## EXERCISE:
Reproduce every entry precisely as written.

#### PROVIDED RECORDS ####

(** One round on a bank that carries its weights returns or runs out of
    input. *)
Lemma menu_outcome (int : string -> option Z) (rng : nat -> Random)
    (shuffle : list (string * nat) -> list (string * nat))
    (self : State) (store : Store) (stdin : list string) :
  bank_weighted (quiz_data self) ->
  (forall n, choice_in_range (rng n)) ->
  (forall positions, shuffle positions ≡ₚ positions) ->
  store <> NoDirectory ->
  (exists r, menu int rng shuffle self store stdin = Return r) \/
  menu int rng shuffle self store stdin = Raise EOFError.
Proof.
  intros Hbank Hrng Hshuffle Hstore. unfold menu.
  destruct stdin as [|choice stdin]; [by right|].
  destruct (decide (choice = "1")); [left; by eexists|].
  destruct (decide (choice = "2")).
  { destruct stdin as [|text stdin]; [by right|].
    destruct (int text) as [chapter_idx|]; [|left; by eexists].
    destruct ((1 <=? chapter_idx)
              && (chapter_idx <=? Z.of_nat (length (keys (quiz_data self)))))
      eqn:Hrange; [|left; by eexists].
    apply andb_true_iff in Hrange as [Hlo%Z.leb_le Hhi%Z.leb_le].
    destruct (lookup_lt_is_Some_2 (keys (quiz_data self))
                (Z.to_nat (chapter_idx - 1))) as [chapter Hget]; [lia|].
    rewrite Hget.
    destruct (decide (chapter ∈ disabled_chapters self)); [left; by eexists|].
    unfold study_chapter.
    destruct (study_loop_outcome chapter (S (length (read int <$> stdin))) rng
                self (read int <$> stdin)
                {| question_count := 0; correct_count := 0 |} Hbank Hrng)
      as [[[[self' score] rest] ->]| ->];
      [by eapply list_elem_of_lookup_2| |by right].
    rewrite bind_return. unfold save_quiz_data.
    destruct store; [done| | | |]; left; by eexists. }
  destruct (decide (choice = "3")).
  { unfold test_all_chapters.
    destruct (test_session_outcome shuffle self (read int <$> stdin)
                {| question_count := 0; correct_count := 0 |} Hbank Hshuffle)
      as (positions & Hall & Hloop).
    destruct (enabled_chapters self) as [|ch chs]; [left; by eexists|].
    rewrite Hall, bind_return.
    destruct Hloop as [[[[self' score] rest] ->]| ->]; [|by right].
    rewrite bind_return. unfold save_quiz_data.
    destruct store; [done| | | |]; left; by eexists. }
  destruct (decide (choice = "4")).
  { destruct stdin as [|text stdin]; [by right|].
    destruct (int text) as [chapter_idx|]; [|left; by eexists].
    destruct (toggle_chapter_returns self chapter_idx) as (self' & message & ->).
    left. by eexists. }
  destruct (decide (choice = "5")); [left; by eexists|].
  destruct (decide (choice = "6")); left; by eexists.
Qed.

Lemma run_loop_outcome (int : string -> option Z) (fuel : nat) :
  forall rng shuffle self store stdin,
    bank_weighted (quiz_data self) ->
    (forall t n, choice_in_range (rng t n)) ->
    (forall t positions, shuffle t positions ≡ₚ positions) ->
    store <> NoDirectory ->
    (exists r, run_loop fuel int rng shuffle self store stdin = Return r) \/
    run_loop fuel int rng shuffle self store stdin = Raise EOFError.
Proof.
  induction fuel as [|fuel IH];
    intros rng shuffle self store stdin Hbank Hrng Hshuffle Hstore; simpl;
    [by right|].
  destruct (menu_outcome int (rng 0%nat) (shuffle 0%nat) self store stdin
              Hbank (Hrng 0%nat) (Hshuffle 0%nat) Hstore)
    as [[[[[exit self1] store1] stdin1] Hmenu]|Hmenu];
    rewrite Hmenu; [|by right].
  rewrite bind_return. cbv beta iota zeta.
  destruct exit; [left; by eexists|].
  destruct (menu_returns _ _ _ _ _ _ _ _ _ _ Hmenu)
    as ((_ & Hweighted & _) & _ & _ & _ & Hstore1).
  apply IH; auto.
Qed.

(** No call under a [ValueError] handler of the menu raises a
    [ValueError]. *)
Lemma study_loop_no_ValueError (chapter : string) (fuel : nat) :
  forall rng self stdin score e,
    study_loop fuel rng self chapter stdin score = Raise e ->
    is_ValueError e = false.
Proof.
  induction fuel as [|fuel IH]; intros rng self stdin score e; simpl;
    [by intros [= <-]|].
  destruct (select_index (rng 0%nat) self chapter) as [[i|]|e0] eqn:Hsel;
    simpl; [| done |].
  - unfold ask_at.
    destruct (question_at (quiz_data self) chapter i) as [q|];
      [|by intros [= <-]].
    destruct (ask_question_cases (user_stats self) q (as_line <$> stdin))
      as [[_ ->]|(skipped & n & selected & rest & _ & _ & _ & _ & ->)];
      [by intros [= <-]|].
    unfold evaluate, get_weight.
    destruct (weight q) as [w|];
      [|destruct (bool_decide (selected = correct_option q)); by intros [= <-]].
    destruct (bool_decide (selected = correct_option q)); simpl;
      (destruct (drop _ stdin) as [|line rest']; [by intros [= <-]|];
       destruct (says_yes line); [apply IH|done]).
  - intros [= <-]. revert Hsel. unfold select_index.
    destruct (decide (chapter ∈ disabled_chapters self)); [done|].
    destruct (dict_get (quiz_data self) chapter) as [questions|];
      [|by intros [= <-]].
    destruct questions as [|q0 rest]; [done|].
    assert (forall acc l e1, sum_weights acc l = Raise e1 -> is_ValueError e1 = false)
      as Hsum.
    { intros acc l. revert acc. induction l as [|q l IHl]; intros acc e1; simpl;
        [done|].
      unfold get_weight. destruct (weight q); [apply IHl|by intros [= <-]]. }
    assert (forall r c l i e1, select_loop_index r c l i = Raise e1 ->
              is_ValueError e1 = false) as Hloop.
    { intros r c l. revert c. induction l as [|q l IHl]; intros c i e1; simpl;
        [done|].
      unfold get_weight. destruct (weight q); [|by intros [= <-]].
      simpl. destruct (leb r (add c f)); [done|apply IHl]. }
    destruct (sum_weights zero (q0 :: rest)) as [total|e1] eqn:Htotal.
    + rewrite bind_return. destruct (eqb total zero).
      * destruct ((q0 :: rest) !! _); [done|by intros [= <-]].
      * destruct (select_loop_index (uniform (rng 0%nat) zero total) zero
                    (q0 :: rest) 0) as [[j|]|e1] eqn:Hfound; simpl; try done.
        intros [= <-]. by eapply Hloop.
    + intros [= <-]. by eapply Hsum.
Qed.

####

## RESPONSE TO THE EXERCISE:
(** One round on a bank that carries its weights returns or runs out of
    input. *)
Lemma menu_outcome (int : string -> option Z) (rng : nat -> Random)
    (shuffle : list (string * nat) -> list (string * nat))
    (self : State) (store : Store) (stdin : list string) :
  bank_weighted (quiz_data self) ->
  (forall n, choice_in_range (rng n)) ->
  (forall positions, shuffle positions ≡ₚ positions) ->
  store <> NoDirectory ->
  (exists r, menu int rng shuffle self store stdin = Return r) \/
  menu int rng shuffle self store stdin = Raise EOFError.
Proof.
  intros Hbank Hrng Hshuffle Hstore. unfold menu.
  destruct stdin as [|choice stdin]; [by right|].
  destruct (decide (choice = "1")); [left; by eexists|].
  destruct (decide (choice = "2")).
  { destruct stdin as [|text stdin]; [by right|].
    destruct (int text) as [chapter_idx|]; [|left; by eexists].
    destruct ((1 <=? chapter_idx)
              && (chapter_idx <=? Z.of_nat (length (keys (quiz_data self)))))
      eqn:Hrange; [|left; by eexists].
    apply andb_true_iff in Hrange as [Hlo%Z.leb_le Hhi%Z.leb_le].
    destruct (lookup_lt_is_Some_2 (keys (quiz_data self))
                (Z.to_nat (chapter_idx - 1))) as [chapter Hget]; [lia|].
    rewrite Hget.
    destruct (decide (chapter ∈ disabled_chapters self)); [left; by eexists|].
    unfold study_chapter.
    destruct (study_loop_outcome chapter (S (length (read int <$> stdin))) rng
                self (read int <$> stdin)
                {| question_count := 0; correct_count := 0 |} Hbank Hrng)
      as [[[[self' score] rest] ->]| ->];
      [by eapply list_elem_of_lookup_2| |by right].
    rewrite bind_return. unfold save_quiz_data.
    destruct store; [done| | | |]; left; by eexists. }
  destruct (decide (choice = "3")).
  { unfold test_all_chapters.
    destruct (test_session_outcome shuffle self (read int <$> stdin)
                {| question_count := 0; correct_count := 0 |} Hbank Hshuffle)
      as (positions & Hall & Hloop).
    destruct (enabled_chapters self) as [|ch chs]; [left; by eexists|].
    rewrite Hall, bind_return.
    destruct Hloop as [[[[self' score] rest] ->]| ->]; [|by right].
    rewrite bind_return. unfold save_quiz_data.
    destruct store; [done| | | |]; left; by eexists. }
  destruct (decide (choice = "4")).
  { destruct stdin as [|text stdin]; [by right|].
    destruct (int text) as [chapter_idx|]; [|left; by eexists].
    destruct (toggle_chapter_returns self chapter_idx) as (self' & message & ->).
    left. by eexists. }
  destruct (decide (choice = "5")); [left; by eexists|].
  destruct (decide (choice = "6")); left; by eexists.
Qed.

Lemma run_loop_outcome (int : string -> option Z) (fuel : nat) :
  forall rng shuffle self store stdin,
    bank_weighted (quiz_data self) ->
    (forall t n, choice_in_range (rng t n)) ->
    (forall t positions, shuffle t positions ≡ₚ positions) ->
    store <> NoDirectory ->
    (exists r, run_loop fuel int rng shuffle self store stdin = Return r) \/
    run_loop fuel int rng shuffle self store stdin = Raise EOFError.
Proof.
  induction fuel as [|fuel IH];
    intros rng shuffle self store stdin Hbank Hrng Hshuffle Hstore; simpl;
    [by right|].
  destruct (menu_outcome int (rng 0%nat) (shuffle 0%nat) self store stdin
              Hbank (Hrng 0%nat) (Hshuffle 0%nat) Hstore)
    as [[[[[exit self1] store1] stdin1] Hmenu]|Hmenu];
    rewrite Hmenu; [|by right].
  rewrite bind_return. cbv beta iota zeta.
  destruct exit; [left; by eexists|].
  destruct (menu_returns _ _ _ _ _ _ _ _ _ _ Hmenu)
    as ((_ & Hweighted & _) & _ & _ & _ & Hstore1).
  apply IH; auto.
Qed.

(** No call under a [ValueError] handler of the menu raises a
    [ValueError]. *)
Lemma study_loop_no_ValueError (chapter : string) (fuel : nat) :
  forall rng self stdin score e,
    study_loop fuel rng self chapter stdin score = Raise e ->
    is_ValueError e = false.
Proof.
  induction fuel as [|fuel IH]; intros rng self stdin score e; simpl;
    [by intros [= <-]|].
  destruct (select_index (rng 0%nat) self chapter) as [[i|]|e0] eqn:Hsel;
    simpl; [| done |].
  - unfold ask_at.
    destruct (question_at (quiz_data self) chapter i) as [q|];
      [|by intros [= <-]].
    destruct (ask_question_cases (user_stats self) q (as_line <$> stdin))
      as [[_ ->]|(skipped & n & selected & rest & _ & _ & _ & _ & ->)];
      [by intros [= <-]|].
    unfold evaluate, get_weight.
    destruct (weight q) as [w|];
      [|destruct (bool_decide (selected = correct_option q)); by intros [= <-]].
    destruct (bool_decide (selected = correct_option q)); simpl;
      (destruct (drop _ stdin) as [|line rest']; [by intros [= <-]|];
       destruct (says_yes line); [apply IH|done]).
  - intros [= <-]. revert Hsel. unfold select_index.
    destruct (decide (chapter ∈ disabled_chapters self)); [done|].
    destruct (dict_get (quiz_data self) chapter) as [questions|];
      [|by intros [= <-]].
    destruct questions as [|q0 rest]; [done|].
    assert (forall acc l e1, sum_weights acc l = Raise e1 -> is_ValueError e1 = false)
      as Hsum.
    { intros acc l. revert acc. induction l as [|q l IHl]; intros acc e1; simpl;
        [done|].
      unfold get_weight. destruct (weight q); [apply IHl|by intros [= <-]]. }
    assert (forall r c l i e1, select_loop_index r c l i = Raise e1 ->
              is_ValueError e1 = false) as Hloop.
    { intros r c l. revert c. induction l as [|q l IHl]; intros c i e1; simpl;
        [done|].
      unfold get_weight. destruct (weight q); [|by intros [= <-]].
      simpl. destruct (leb r (add c f)); [done|apply IHl]. }
    destruct (sum_weights zero (q0 :: rest)) as [total|e1] eqn:Htotal.
    + rewrite bind_return. destruct (eqb total zero).
      * destruct ((q0 :: rest) !! _); [done|by intros [= <-]].
      * destruct (select_loop_index (uniform (rng 0%nat) zero total) zero
                    (q0 :: rest) 0) as [[j|]|e1] eqn:Hfound; simpl; try done.
        intros [= <-]. by eapply Hloop.
    + intros [= <-]. by eapply Hsum.
Qed.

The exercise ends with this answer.